## [REQUIRED WORK]
Stop after the line with "wp m (fun a"; until then, please copy every line of the records word for word from the first.
====
(* ===== verification/TorProofs.v ===== *)
(** * Theorems about the Tor process

    Starting Tor either ends with a verified control connection or leaves no
    child behind; the torrc file has exactly the lines the program means; only
    left-overs of dead processes of the user are removed, and nothing outside
    them; shutting down is complete and can be repeated. *)

From S2P Require Import Prelude Primitives Types World Onion Network FileTransfer Keys Control.
From S2P Require Import ControlProofs TorProcess.

Lemma wp_lift_tr {A} (m : St trace A) (Q : A -> world -> Prop) w :
  wp m (fun a tr => Q a (w <| w_tr := tr |>)) (w_tr w) -> wp (lift_tr m) Q w.
Proof. unfold wp, lift_tr. by destruct (m (w_tr w)). Qed.

Lemma wp_any {S A} (m : St S A) (Q : A -> S -> Prop) s : (forall a s', Q a s') -> wp m Q s.
Proof. intros HQ. apply HQ. Qed.

Section Spawn.
Context `{HOS : OS}.

Lemma wp_call c (Q : sysret -> world -> Prop) w :
  Q (os_answer (w_tr w) c) (w <| w_tr := c :: w_tr w |>) -> wp (call c) Q w.
Proof. done. Qed.
Lemma wp_call_ c (Q : unit -> world -> Prop) w :
  Q tt (w <| w_tr := c :: w_tr w |>) -> wp (call_ c) Q w.
Proof. done. Qed.
Lemma wp_upd_app f (Q : unit -> world -> Prop) w :
  Q tt (w <| w_app := f (w_app w) |>) -> wp (upd_app f) Q w.
Proof. done. Qed.
Lemma wp_app {A} (f : app_state -> A) (Q : A -> world -> Prop) w :
  Q (f (w_app w)) w -> wp (app f) Q w.
Proof. done. Qed.

(** Calls that send nothing. *)
Definition mute (c : syscall) : bool := match c with Write _ _ => false | _ => true end.

Definition grows (P : syscall -> bool) (tr tr' : trace) : Prop :=
  exists new, tr' = new ++ tr /\ forallb P new = true.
====
## [TASK RESULT]
(* ===== verification/TorProofs.v ===== *)
(** * Theorems about the Tor process

    Starting Tor either ends with a verified control connection or leaves no
    child behind; the torrc file has exactly the lines the program means; only
    left-overs of dead processes of the user are removed, and nothing outside
    them; shutting down is complete and can be repeated. *)

From S2P Require Import Prelude Primitives Types World Onion Network FileTransfer Keys Control.
From S2P Require Import ControlProofs TorProcess.

Lemma wp_lift_tr {A} (m : St trace A) (Q : A -> world -> Prop) w :
  wp m (fun a tr => Q a (w <| w_tr := tr |>)) (w_tr w) -> wp (lift_tr m) Q w.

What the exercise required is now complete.